Malkin extols Moore because Moore is now starring in a movie called "A Walk To Remember."

"Unlike most of the sex-crazed, booze-drenched, drug-infested trash that Hollywood produces for teens, Miss Moore's film -- based on a coming-of-age novel by Nicholas Sparks -- affirms Christian values," Malkin writes. "The movie promotes kindness, abstinence and honesty. It treats young women with respect and encourages the audience to cherish life.
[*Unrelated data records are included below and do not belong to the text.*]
(** * score_feed_parser: a shallow embedding of the score-feed parser

    The Python module [score_feed_parser.py] turns the rows exported from a
    Discord "scores-feed" channel into structured score records.  This file
    models the parsing functions of that module and proves (or refutes) the
    properties its specification states about them.

    Modelling choices.
    - A Python [str] is a sequence of Unicode code points: [str := list N].
      The alias table of the module contains characters outside ASCII and
      [str.split()] splits on every Unicode white-space character, so the
      model works on code points and not on bytes.
    - Python values that end up in a heterogeneous list ([int], [str],
      [None], nested lists) are the inductive type [value].
    - Exceptions, the module-level dictionary [platforms] and the calls to
      the logger are effects: a computation is a function from the [world]
      (alias table and logger journal) to an [outcome] and a new world. *)

From Stdlib Require Import String Ascii.
From Stdlib Require Import List NArith ZArith Bool Lia.
Import ListNotations.

(** ** Strings as sequences of code points *)

Definition char := N.
Definition str := list char.

Definition ch (a : ascii) : char := N_of_ascii a.
Arguments ch a%_char.

(** [lit "abc"] is the Python literal ["abc"] (ASCII literals only; the
    non-ASCII literals of the module are given by their code points). *)
Definition lit (s : string) : str := map N_of_ascii (list_ascii_of_string s).
Arguments lit s%_string.

Fixpoint str_eqb (a b : str) : bool :=
  match a, b with
  | [], [] => true
  | x :: a', y :: b' => N.eqb x y && str_eqb a' b'
  | _, _ => false
  end.

(** [str.isspace] on one code point, the table of CPython's
    [_PyUnicode_IsWhitespace]. *)
Definition isspace (c : char) : bool :=
  ((0x09 <=? c) && (c <=? 0x0D) || (0x1C <=? c) && (c <=? 0x20)
   || (c =? 0x85) || (c =? 0xA0) || (c =? 0x1680)
   || (0x2000 <=? c) && (c <=? 0x200A)
   || (c =? 0x2028) || (c =? 0x2029) || (c =? 0x202F) || (c =? 0x205F)
   || (c =? 0x3000))%N.

Definition push_word (w : str) (ws : list str) : list str :=
  match w with
  | [] => ws
  | _ :: _ => w :: ws
  end.

(** [split_ws_aux s] scans [s] and yields the word that is open at the
    start of [s] together with the words after it. *)
Fixpoint split_ws_aux (s : str) : str * list str :=
  match s with
  | [] => ([], [])
  | c :: s' =>
      let (w, ws) := split_ws_aux s' in
      if isspace c then ([], push_word w ws) else (c :: w, ws)
  end.

(** [s.split()]: the maximal runs of characters that are not white space. *)
Definition split_ws (s : str) : list str :=
  let (w, ws) := split_ws_aux s in push_word w ws.

(** [split_sep_aux sep s]: first field and remaining fields of
    [s.split(sep)] for a one-character separator. *)
Fixpoint split_sep_aux (sep : char) (s : str) : str * list str :=
  match s with
  | [] => ([], [])
  | c :: s' =>
      let (w, ws) := split_sep_aux sep s' in
      if N.eqb c sep then ([], w :: ws) else (c :: w, ws)
  end.

(** [s.split(sep)] for a one-character separator: never empty, and the
    empty fields are kept. *)
Definition split_sep (sep : char) (s : str) : list str :=
  let (w, ws) := split_sep_aux sep s in w :: ws.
It is unapologetically wholesome."

In praising "A Walk to Remember," Malkin takes the opportunity to criticize several other teen movies and the "media elite" who reviewed those movies favorably.

"Naturally, the media elite has mocked 'A Walk to Remember' as 'sappy' and 'cornball,'" she writes. "Instead, these haughty sophisticates prefer more 'realistic' and 'edgy' cinema for young Americans -- you know, the popular genre of 'Animal House' junior knockoffs that feature teen-agers masturbating with pastry ('American Pie'), lesbian experimentation ('Cruel Intentions'), and college miscreants torturing mice and secretly taping sex acts in their dorm rooms ('Road Trip')," Malkin writes.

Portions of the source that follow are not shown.